Rational function parametric representations

Barton Willis a ?crit :
> To find a rational function parametric representation of a folium of 
> Descartes,
> there is (the cute trick) of using the substitution y = x * p:
>
>  (%i25) [x^3 + y^3 - 3*a*x*y, y = x * p];
>  (%o25) [y^3-3*a*x*y+x^3,y=p*x]
>
>  (%i26) algsys(%,[x,y]);
>  (%o26) [[x=(3*a*p)/(p^3+1),y=(3*a*p^2)/(p^3+1)],[x=0,y=0]]
>
> What is the generalization of this trick? Sometime ago, I saw an
> article on this, but I can't find it. Maybe I gave up to soon, but
> a web search on  "parametric representation" and "parametric 
> representation algorithm" didn't locate the paper.
>   
Maybe this book gives what you're looking for :
http://www.springer.com/math/algebra/book/978-3-540-73724-7

And this article :
http://www.risc.uni-linz.ac.at/publications/download/risc_271/Nr.12_winkler.pdf


An algebraic curve is rational (parametrizable by rational functions) 
only in some very special cases ; it has to be of genus 0. For instance, 
x^3+y^3=1 is not a rational curve.
In the case of a plane curve of degree n with a point of multiplicity 
n-1, the trick of moving a line through the multiple point gives a 
rational parametrization. For instance, take any point on the circle 
x^2+y^2=1, say (-1,0) then the line with slope t through this point cuts 
the circle in 2 points, of which one is known so the other one may be 
rationaly determined in terms of t. the result is the well known 
parametrization ((1-t^2)/(1+t^2) , 2t/(1+t^2)). For the same reason, any 
cubic with a double point is rational (folium of Descartes for instance) 
, and the trifolium (x^2 + y^2)^2 +a*x*(3*y^2-x^2) which is a quartic 
with a triple point is rational : any line through this point intersects 
the curve at a fourth point, rational in terms of the slope.
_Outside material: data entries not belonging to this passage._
(** Joining the segments with the separator gives the string back. *)
Lemma join_split sep s : join (String sep "") (split sep s) = s.
Proof.
  unfold join. induction s as [|c rest IH]; cbn; [done|].
  destruct (Ascii.eqb_spec c sep) as [->|Hne].
  - destruct (split_nonempty sep rest) as (seg & segs & Hs).
    rewrite Hs in IH |- *. cbn. cbn in IH. by rewrite IH.
  - destruct (split_nonempty sep rest) as (seg & segs & Hs).
    rewrite Hs in IH |- *. destruct segs as [|seg' segs]; cbn in *; by rewrite <- IH.
Qed.

(** ** The cache *)

Lemma NodeCache_get_live key v expiration w :
  cache w !! key = Some (v, expiration) ->
  (clock w <= expiration)%N ->
  NodeCache_get key w = v.
Proof.
  intros Hk Ht. unfold NodeCache_get. rewrite Hk.
  destruct (N.ltb_spec expiration (clock w)); [lia | reflexivity].
Qed.

(** A miss stays a miss as long as nothing is stored: time only expires
    entries. *)
Lemma NodeCache_get_miss_later key w w' :
  cache w' = cache w ->
  (clock w <= clock w')%N ->
  NodeCache_get key w = JUndefined ->
  NodeCache_get key w' = JUndefined.
Proof.
  unfold NodeCache_get. intros -> Ht.
  destruct (cache w !! key) as [[v expiration]|]; [|reflexivity].
  destruct (N.ltb_spec expiration (clock w)), (N.ltb_spec expiration (clock w'));
    intros; subst; try reflexivity; lia.
Qed.

Lemma NodeCache_get_falsy_later key w w' :
  cache w' = cache w ->
  (clock w <= clock w')%N ->
  truthy (NodeCache_get key w) = false ->
  truthy (NodeCache_get key w') = false.
Proof.
  unfold NodeCache_get. intros -> Ht.
  destruct (cache w !! key) as [[v expiration]|]; [|reflexivity].
  destruct (N.ltb_spec expiration (clock w)), (N.ltb_spec expiration (clock w'));
    auto; lia.
Qed.

(** ** Running a body alone *)

Ltac run_exec :=
  cbn [exec bind try_catch lift settle await cache_get cache_set console_log
       console_warn console_error respond do_sync and_then template].

(** The calls already issued are never withdrawn. *)
Lemma exec_issued_extends o p : forall w,
  exists calls, issued (exec o w p).1 = issued w ++ calls.
Proof.
  induction p as [v|e|op k IH|q IH|call k IH|ps k IH]; intros w; cbn [exec].
  - exists []. by rewrite app_nil_r.
  - exists []. by rewrite app_nil_r.
  - destruct (do_sync op w) as [w1 a] eqn:Hop.
    destruct (IH a w1) as [calls Hc]. exists calls. rewrite Hc. f_equal.
    destruct op; cbn in Hop; by inversion Hop.
  - apply IH.
  - destruct (IH (outcome (o (length (issued w)) call))
                (elapse (delay (o (length (issued w)) call)) (issue call w)))
      as [calls Hc].
    exists (call :: calls). rewrite Hc. cbn. by rewrite <- app_assoc.
  - exists []. by rewrite app_nil_r.
Qed.

(** ** fetchCompanyInfo *)

Lemma stringable_inv v : stringable v = true -> exists s, ToString v = inl s.
Proof. unfold stringable. destruct (ToString v); [eauto|done]. Qed.

Lemma string_of_eq v s : ToString v = inl s -> string_of v = s.
Proof. unfold string_of. by intros ->. Qed.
For other types of singularities, the parametrization seems to require 
more involved techniques. I can't help.
> Maple has a function that tries to find these parametric representations,
> but the user documentation doesn't give a reference to the algorithm.
>   

Does Maple solve for instance the case of the tacnode curve 
2*x^4-3*x^2*y+y^4-2*y^3+y^2 given in Winkler's article above ? This 
curve has two singularities.

Eric Reyssat